»»
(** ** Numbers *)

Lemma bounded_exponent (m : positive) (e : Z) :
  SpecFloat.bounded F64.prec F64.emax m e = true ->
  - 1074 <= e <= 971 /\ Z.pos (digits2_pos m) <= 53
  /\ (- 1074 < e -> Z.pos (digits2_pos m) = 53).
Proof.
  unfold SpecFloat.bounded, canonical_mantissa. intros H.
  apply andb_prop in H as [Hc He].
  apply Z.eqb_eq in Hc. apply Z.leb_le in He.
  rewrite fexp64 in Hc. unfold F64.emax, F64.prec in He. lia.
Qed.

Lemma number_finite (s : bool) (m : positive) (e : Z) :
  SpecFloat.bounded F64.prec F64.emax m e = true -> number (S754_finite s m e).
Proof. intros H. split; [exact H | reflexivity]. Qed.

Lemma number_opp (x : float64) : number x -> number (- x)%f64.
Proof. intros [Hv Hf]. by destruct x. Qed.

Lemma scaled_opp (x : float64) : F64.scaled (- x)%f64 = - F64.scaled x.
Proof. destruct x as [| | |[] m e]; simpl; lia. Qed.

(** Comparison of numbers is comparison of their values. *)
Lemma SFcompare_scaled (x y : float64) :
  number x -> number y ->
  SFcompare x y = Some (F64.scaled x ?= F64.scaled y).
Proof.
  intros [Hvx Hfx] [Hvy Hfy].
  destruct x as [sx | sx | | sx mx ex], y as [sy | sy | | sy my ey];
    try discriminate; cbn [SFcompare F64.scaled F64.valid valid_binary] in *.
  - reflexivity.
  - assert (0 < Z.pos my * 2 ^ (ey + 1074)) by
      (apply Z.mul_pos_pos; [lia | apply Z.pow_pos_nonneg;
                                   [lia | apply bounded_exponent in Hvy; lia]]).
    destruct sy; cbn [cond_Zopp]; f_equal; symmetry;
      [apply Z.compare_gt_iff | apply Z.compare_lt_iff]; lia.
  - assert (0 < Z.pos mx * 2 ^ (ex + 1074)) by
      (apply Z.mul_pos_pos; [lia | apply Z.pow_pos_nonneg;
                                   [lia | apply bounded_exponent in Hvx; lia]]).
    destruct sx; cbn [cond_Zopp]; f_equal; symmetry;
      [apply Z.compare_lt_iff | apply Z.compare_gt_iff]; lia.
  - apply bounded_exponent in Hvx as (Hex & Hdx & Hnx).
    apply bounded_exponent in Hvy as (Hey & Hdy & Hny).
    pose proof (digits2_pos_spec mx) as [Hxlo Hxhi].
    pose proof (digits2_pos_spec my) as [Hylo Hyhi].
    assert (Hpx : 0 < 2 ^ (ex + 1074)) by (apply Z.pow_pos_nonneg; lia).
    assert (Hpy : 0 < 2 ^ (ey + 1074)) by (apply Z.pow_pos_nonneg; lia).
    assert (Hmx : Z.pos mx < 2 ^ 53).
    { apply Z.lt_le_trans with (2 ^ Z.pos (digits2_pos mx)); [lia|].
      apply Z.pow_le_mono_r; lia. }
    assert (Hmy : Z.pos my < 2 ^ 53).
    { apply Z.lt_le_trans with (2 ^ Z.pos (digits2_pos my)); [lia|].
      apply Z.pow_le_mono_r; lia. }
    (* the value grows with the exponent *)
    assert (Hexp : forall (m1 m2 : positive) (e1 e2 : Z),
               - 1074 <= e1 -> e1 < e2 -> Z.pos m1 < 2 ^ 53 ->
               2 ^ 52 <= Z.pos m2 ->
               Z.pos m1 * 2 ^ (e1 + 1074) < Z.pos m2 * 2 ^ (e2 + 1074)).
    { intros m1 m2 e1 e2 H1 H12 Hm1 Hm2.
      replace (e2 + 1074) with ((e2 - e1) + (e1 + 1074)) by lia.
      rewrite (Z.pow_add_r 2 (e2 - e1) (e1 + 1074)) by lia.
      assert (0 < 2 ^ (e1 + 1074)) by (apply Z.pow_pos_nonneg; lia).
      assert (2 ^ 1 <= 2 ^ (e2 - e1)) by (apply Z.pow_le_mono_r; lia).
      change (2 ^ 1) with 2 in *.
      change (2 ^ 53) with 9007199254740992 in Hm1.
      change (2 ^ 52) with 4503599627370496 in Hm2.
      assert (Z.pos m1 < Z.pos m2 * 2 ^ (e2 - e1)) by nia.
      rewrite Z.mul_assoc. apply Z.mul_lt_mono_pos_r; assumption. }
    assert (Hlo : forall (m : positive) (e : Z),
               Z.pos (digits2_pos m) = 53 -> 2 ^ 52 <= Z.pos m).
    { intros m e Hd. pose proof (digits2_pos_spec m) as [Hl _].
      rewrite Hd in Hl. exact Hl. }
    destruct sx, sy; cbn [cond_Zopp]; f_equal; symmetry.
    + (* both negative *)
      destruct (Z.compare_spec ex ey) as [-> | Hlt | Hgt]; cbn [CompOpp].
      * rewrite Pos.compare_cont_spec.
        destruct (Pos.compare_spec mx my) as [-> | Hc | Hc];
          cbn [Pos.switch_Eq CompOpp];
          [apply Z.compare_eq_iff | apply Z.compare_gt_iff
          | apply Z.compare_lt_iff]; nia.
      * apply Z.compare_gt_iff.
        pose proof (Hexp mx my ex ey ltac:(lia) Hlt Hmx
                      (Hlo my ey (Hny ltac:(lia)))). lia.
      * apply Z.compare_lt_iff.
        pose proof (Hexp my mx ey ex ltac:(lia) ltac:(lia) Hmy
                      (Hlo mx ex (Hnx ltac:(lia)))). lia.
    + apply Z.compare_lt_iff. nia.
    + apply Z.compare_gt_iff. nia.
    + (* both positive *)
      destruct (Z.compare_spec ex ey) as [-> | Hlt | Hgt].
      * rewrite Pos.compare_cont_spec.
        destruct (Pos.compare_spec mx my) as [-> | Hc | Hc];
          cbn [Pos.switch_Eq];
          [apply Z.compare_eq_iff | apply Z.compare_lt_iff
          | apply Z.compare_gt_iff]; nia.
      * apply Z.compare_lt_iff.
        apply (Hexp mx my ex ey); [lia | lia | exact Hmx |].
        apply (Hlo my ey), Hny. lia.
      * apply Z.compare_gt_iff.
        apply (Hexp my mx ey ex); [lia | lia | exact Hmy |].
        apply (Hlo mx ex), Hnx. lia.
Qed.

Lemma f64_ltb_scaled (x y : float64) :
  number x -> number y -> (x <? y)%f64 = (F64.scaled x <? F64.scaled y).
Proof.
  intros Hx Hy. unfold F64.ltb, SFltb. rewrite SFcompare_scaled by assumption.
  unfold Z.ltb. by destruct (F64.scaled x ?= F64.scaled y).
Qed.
««
»»
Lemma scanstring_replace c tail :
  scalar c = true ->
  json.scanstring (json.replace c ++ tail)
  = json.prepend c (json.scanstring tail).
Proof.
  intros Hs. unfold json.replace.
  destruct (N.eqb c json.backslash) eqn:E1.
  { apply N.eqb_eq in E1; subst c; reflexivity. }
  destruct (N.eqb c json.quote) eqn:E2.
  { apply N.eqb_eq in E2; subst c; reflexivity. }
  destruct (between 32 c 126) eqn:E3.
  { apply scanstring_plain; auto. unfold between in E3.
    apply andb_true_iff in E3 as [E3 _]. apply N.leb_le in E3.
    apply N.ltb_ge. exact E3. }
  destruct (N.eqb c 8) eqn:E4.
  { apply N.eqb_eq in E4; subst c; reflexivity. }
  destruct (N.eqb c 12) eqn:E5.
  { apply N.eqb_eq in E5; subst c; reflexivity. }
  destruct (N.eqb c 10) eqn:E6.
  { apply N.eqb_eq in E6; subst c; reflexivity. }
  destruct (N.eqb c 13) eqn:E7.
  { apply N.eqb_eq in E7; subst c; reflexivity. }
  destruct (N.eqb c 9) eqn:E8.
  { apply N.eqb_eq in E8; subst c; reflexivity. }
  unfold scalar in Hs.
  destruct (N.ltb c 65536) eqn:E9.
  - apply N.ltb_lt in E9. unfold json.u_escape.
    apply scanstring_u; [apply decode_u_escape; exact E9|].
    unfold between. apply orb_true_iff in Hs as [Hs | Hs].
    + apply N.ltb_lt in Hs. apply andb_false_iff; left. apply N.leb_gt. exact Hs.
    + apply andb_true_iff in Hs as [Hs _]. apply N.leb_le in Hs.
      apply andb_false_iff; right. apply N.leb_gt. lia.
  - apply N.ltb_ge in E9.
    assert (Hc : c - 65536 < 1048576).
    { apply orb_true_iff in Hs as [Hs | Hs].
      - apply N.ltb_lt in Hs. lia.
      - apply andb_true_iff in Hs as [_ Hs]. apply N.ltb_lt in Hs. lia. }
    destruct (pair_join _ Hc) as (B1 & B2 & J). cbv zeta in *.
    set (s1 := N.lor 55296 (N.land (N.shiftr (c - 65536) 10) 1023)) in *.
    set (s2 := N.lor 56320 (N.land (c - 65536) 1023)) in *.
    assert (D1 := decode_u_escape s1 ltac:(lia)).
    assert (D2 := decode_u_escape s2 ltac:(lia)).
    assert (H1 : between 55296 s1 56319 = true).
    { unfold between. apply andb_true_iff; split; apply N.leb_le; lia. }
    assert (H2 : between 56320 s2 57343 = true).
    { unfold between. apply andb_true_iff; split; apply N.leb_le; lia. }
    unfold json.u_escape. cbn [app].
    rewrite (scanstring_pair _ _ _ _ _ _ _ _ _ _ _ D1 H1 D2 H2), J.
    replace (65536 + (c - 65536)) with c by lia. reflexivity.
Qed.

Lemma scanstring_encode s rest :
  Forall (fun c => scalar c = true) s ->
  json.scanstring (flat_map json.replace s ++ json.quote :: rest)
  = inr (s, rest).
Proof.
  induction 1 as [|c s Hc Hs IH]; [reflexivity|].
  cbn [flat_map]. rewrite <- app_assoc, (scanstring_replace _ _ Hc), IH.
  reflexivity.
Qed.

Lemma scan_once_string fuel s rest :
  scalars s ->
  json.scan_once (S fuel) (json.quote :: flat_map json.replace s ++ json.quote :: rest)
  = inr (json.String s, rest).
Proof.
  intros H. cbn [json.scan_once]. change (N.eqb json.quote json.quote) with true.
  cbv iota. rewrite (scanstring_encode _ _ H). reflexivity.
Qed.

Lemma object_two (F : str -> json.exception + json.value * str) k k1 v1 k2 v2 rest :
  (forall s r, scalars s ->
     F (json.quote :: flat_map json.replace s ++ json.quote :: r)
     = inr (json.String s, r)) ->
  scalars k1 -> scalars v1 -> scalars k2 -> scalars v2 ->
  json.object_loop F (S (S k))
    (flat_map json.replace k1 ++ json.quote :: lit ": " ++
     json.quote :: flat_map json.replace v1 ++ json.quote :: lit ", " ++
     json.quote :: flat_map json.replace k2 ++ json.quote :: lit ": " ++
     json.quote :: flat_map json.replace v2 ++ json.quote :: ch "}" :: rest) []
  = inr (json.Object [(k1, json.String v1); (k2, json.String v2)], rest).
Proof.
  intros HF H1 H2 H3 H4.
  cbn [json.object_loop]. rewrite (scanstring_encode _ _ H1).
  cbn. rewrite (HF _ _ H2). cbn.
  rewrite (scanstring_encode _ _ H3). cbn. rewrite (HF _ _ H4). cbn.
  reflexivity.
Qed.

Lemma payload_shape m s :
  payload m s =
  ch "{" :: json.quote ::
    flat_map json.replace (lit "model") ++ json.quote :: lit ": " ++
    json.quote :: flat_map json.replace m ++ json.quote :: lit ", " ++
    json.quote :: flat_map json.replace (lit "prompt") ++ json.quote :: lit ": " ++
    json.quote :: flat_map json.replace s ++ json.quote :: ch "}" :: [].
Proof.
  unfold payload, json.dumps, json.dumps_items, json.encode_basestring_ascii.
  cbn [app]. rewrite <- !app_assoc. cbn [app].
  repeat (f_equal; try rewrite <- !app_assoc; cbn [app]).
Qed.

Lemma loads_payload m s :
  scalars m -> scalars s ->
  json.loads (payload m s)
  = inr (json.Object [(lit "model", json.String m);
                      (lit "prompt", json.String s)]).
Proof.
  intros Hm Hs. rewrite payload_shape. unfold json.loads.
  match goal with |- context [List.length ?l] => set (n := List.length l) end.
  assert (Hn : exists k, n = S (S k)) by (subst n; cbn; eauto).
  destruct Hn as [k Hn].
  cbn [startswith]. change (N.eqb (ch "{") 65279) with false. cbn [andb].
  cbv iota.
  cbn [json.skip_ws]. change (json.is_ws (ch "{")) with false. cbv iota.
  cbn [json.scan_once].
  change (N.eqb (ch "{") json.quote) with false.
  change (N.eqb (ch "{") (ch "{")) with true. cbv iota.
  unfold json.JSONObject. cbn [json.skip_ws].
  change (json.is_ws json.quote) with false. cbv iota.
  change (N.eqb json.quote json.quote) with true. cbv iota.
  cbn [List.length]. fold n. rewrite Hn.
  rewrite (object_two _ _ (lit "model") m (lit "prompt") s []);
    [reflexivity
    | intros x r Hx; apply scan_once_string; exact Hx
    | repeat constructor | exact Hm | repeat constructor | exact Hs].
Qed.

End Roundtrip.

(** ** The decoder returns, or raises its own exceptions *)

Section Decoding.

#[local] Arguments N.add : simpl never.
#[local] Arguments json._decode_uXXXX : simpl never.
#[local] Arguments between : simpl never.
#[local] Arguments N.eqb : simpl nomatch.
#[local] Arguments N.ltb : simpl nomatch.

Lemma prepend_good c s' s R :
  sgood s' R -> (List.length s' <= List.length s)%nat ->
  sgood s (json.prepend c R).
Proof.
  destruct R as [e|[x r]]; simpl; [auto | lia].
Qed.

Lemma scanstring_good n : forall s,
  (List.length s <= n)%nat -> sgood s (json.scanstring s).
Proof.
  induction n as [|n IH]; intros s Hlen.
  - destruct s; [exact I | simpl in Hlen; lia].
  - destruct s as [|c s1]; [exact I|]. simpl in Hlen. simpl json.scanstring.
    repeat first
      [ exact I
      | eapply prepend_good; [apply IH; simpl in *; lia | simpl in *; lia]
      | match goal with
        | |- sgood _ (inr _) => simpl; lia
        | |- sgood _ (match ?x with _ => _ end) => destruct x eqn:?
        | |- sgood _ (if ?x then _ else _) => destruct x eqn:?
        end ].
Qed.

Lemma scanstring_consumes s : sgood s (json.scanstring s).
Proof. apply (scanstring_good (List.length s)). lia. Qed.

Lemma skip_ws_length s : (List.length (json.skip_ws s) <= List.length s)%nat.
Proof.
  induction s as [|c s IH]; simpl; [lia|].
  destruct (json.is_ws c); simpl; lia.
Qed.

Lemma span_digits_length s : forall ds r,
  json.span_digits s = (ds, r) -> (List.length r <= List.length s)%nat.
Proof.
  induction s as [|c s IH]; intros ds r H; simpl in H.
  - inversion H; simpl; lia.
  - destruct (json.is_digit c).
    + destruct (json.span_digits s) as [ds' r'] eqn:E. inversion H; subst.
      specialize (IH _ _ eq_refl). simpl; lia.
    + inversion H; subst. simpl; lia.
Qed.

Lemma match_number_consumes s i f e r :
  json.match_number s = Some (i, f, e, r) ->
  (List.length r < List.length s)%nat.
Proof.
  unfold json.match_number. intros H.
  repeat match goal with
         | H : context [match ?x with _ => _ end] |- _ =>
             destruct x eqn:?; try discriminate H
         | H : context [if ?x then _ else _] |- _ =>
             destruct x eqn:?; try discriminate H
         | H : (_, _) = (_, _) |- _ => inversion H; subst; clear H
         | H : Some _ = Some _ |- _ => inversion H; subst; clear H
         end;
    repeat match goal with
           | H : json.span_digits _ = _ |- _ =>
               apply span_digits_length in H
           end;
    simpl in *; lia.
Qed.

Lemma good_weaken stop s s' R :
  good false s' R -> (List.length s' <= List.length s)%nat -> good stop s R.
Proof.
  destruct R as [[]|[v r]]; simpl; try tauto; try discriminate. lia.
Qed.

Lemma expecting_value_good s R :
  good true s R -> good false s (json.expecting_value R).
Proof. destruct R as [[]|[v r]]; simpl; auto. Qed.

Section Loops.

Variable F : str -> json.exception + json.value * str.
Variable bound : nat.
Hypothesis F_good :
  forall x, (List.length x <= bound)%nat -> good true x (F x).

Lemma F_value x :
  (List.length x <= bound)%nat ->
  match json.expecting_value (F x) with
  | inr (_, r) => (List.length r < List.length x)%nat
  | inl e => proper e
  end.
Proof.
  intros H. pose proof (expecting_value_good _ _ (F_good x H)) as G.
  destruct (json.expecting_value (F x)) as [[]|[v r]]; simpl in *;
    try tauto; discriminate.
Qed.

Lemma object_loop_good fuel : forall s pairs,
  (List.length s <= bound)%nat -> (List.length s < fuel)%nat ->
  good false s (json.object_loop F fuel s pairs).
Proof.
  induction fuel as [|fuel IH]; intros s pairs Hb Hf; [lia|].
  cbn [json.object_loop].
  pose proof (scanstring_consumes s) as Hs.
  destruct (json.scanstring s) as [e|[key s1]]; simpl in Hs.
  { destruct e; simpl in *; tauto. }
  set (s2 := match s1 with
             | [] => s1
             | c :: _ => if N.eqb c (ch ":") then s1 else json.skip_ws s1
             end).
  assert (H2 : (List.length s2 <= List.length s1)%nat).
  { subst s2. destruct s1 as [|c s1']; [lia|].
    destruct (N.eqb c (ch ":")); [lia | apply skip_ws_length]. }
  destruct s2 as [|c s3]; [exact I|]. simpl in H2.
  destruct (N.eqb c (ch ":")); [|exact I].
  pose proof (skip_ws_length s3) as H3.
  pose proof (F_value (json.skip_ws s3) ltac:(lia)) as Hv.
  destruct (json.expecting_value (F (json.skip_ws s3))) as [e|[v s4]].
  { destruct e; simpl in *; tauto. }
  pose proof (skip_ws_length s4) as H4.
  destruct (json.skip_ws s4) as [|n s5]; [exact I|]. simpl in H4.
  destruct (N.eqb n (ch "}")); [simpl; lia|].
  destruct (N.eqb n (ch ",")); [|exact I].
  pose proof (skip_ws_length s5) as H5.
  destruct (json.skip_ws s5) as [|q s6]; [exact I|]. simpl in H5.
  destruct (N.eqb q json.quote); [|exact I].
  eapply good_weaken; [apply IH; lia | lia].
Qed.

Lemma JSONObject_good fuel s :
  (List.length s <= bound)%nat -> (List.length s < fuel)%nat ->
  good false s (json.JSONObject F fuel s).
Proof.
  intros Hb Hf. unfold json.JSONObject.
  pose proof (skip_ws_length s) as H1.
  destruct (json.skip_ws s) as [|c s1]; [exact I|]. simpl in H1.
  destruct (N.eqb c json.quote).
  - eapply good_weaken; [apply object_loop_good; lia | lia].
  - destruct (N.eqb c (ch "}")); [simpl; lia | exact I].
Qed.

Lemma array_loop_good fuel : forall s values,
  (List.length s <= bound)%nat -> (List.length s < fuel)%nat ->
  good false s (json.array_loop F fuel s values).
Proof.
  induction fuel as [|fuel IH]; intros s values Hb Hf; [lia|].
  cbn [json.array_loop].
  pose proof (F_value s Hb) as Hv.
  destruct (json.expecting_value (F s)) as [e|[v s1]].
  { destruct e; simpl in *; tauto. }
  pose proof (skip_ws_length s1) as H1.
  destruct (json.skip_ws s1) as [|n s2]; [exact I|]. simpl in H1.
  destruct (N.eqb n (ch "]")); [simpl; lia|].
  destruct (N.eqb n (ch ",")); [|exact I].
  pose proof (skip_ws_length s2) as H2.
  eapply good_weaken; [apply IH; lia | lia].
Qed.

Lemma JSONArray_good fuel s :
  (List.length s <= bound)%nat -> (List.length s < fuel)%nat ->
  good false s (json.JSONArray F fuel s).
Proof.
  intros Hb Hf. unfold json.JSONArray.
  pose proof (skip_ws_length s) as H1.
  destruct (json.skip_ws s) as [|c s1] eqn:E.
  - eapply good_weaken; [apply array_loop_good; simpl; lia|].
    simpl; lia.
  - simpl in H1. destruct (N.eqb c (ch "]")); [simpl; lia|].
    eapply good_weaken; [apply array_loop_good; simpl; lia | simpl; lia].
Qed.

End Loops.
««
> [EXERCISE DESCRIPTION]:
Your answer should consist of the lines from the line with "inr (json.Object [(lit" to the line with "destruct Hn as [k Hn]." above, repeated exactly, both ends included.

> [WORKED SOLUTION]:
  = inr (json.Object [(lit "model", json.String m);
                      (lit "prompt", json.String s)]).
Proof.
  intros Hm Hs. rewrite payload_shape. unfold json.loads.
  match goal with |- context [List.length ?l] => set (n := List.length l) end.
  assert (Hn : exists k, n = S (S k)) by (subst n; cbn; eauto).
  destruct Hn as [k Hn].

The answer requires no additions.